Несмотря на свою слабость, Пророк начал тихо смеяться.
— Ну и характер! — сказал он. Смех грозил перейти в кашель, и Ситэл умолк.
— Да это же вымогательство! — злобно воскликнул Ситас. — Она уже диктует нам условия!
— Не обращай внимания, сын. Таманьер, прикажи, чтобы открыли дверь ее камеры. Скажи охранникам, пусть не дают ей ни еды, ни питья. Когда она достаточно проголодается, то выйдет.
— А что ты сделаешь, если она не придет? — в смятении спросила Ниракина.
— Буду жить дальше, — был ответ. — А теперь оставьте меня, вы все. Я хочу отдохнуть.

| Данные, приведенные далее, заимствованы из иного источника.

Lemma spec_memdup data bs (s : S) w :
  load (w_mem w) data (length bs) = Some bs ->
  spec False False (OPENSSL_memdup data (Z.of_nat (length bs)))
    (fun p s' w' => s' = s /\ (p = 0 /\ w' = w \/ bs <> [] /\ fresh_copy w p bs w')) s w.
Proof.
  intros Hl. unfold OPENSSL_memdup. destruct (Z.eqb_spec (Z.of_nat (length bs)) 0) as [E0|E0].
  { apply spec_ret. auto. }
  apply spec_bind, spec_malloc; [lia|intros w' ->; apply spec_ret; auto|].
  intros a w' Ha He Hacc Hblk Hf Hb. rewrite (proj2 (Z.eqb_neq a 0)) by lia.
  assert (load (w_mem w') data (length bs) = Some bs) as Hl'.
  { rewrite <- Hl. apply load_ext. intros x Hx. apply Hf.
    destruct (load_accessible _ _ _ _ Hl x Hx) as [c Hc]. by rewrite Hc. }
  destruct (store_total (w_mem w') a bs Hacc) as [m' Hst].
  apply spec_bind. unfold c_memcpy, spec. rewrite (bind_ret_run _ _ _ _ _ _ _
    (load_bytes_run data (Z.of_nat (length bs)) _ s w' (eq_trans (f_equal _ (Nat2Z.id _)) Hl'))).
  rewrite (store_bytes_run _ _ _ _ _ Hst). apply spec_ret. split; [done|]. right.
  split; [by intros ->|]. split; [done|]. split; [by eapply load_store_eq|]. split; [done|]. split; [|done].
  intros x Hx. destruct (Hf x Hx) as [Ho Ex]. cbn. rewrite (store_outside _ _ _ _ _ Hst Ho). done.
Qed.

Lemma strnlen_run n a i bs len (s : S) w :
  load (w_mem w) (a + i) n = Some bs -> i + Z.of_nat n = len ->
  strnlen_loop n a i len s w = Ret (i + Z.of_nat (length (c_prefix bs)), s, w).
Proof.
  revert i bs; induction n as [|n IH]; intros i bs Hl Hi.
  { injection Hl as <-. cbn. by replace len with (i + 0) by lia. }
  rewrite load_S in Hl. destruct (load1 (w_mem w) (a + i)) as [c|] eqn:E1; [|done].
  destruct (load (w_mem w) (a + i + 1) n) as [r|] eqn:Er; [|done]. injection Hl as <-.
  cbn [strnlen_loop c_prefix]. rewrite (bind_ret_run _ _ _ _ _ _ _ (load_byte_run _ _ _ _ _ eq_refl E1)).
  destruct (Z.eqb_spec c 0) as [->|Hne]; cbn [length]; [by rewrite Z.add_0_r|].
  rewrite (IH (i + 1) r); [|by rewrite Z.add_assoc|lia].
  by replace (i + 1 + Z.of_nat (length (c_prefix r))) with (i + Z.of_nat (Datatypes.S (length (c_prefix r)))) by lia.
Qed.
Lemma c_prefix_take bs : c_prefix bs = take (length (c_prefix bs)) bs.
Proof. induction bs as [|c r IH]; [done|]. cbn. destruct (c =? 0); [done|]. cbn. by f_equal. Qed.
Lemma c_prefix_length bs : (length (c_prefix bs) <= length bs)%nat.
Proof. rewrite c_prefix_take, length_take. lia. Qed.

Lemma spec_strndup str bs (s : S) w :
  load (w_mem w) str (length bs) = Some bs -> Z.of_nat (length bs) < 2 ^ 64 ->
  spec False False (OPENSSL_strndup str (Z.of_nat (length bs)))
    (fun p s' w' => s' = s /\ (p = 0 /\ w' = w \/ fresh_copy w p (c_prefix bs ++ [0]) w')) s w.
Proof.
  intros Hl Hlen. unfold OPENSSL_strndup, OPENSSL_strnlen. apply spec_bind. unfold spec at 1.
  rewrite Nat2Z.id, (strnlen_run (length bs) str 0 bs) by (rewrite ?Z.add_0_r; done || lia).
  rewrite Z.add_0_l. set (xs := c_prefix bs). pose proof (c_prefix_length bs) as Hx. fold xs in Hx.
  destruct (Z.ltb_spec (u64 (Z.of_nat (length xs) + 1)) (Z.of_nat (length xs))) as [Hov|Hov].
  { apply spec_ret. auto. }
  assert (u64 (Z.of_nat (length xs) + 1) = Z.of_nat (length xs) + 1) as -> by wrap_lia.
  apply spec_bind, spec_malloc; [lia|intros w' ->; apply spec_ret; auto|].
  intros a w' Ha He Hacc Hblk Hf Hb. rewrite (proj2 (Z.eqb_neq a 0)) by lia.
  assert (load (w_mem w') str (length xs) = Some xs) as Hl'.
  { rewrite (c_prefix_take bs : xs = _). fold xs. rewrite length_take, Nat.min_l by done.
    eapply load_take; [|exact Hx]. rewrite <- Hl. apply load_ext. intros x Hr. apply Hf.
    destruct (load_accessible _ _ _ _ Hl x Hr) as [c Hc]. by rewrite Hc. }
  assert (Z.of_nat (length (xs ++ [0])) = Z.of_nat (length xs) + 1) as Hlz by (rewrite length_app; cbn; lia).
  destruct (store_total (w_mem w') a (xs ++ [0])) as [m2 Hst]; [by rewrite Hlz|].
  pose proof Hst as Hst'. rewrite store_app in Hst'.
  destruct (store (w_mem w') a xs) as [m1|] eqn:E1; [|done]. rewrite store_one in Hst'.
  apply spec_bind. unfold c_memcpy, spec at 1. rewrite (bind_ret_run _ _ _ _ _ _ _
    (load_bytes_run str (Z.of_nat (length xs)) _ s w' (eq_trans (f_equal _ (Nat2Z.id _)) Hl'))).
  rewrite (store_bytes_run _ _ _ _ _ E1). apply spec_bind. unfold spec at 1.
  rewrite (store_byte_run (a + Z.of_nat (length xs)) 0 s (set_mem m1 w') m2 ltac:(unfold is_byte; lia) Hst').
  apply spec_ret. split; [done|]. right. split; [done|].
  split; [exact (load_store_eq _ _ _ _ Hst)|]. split; [by rewrite Hlz|]. split; [|done].
  intros x Hxm. destruct (Hf x Hxm) as [Ho Ex]. cbn. rewrite <- Hlz in Ho.
  rewrite (store_outside _ _ _ _ _ Hst Ho). done.
Qed.

(** The old value of the pointer: null, or a block that is not the string's. *)
Definition stale (w : world) (p data n : Z) : Prop :=
  p = 0 \/ exists size, w_blocks w !! p = Some size /\ 0 <= size /\ apart p size data n.

Lemma free_stale w p data bs :
  stale w p data (Z.of_nat (length bs)) -> load (w_mem w) data (length bs) = Some bs ->
  exists w1, c_free p w = Ret w1 /\ load (w_mem w1) data (length bs) = Some bs.
Proof.
  intros Hs Hl. unfold c_free. destruct (Z.eqb_spec p 0) as [->|Hne]; [by exists w|].
  destruct Hs as [->|(size & Hb & Hsz & Hap)]; [done|]. rewrite Hb. eexists. split; [done|].
  rewrite <- Hl. apply load_ext. intros x Hx. cbn. rewrite free_range_lookup, decide_False; [done|].
  unfold apart in Hap. lia.
Qed.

Таманьер отправился исполнять поручение. Ситас и Ниракина выскользнули из спальни, поминутно оглядываясь на Пророка. Ситас был поражен тем, насколько маленьким и слабым выглядел его отец, лежавший на огромной кровати.
Оставшись в одиночестве, Ситэл медленно поднялся. В висках у него стучало, но через некоторое время сознание прояснилось. Он поставил ноги на пол, и прохладный мрамор успокоил его. Поднявшись с кровати, Пророк осторожно двинулся к окну. Перед ним раскинулся Сильваност. Как он любил его! Не сам город, который был лишь скопищем зданий, но народ, каждодневное биение тысяч сердец, которое делало его живым.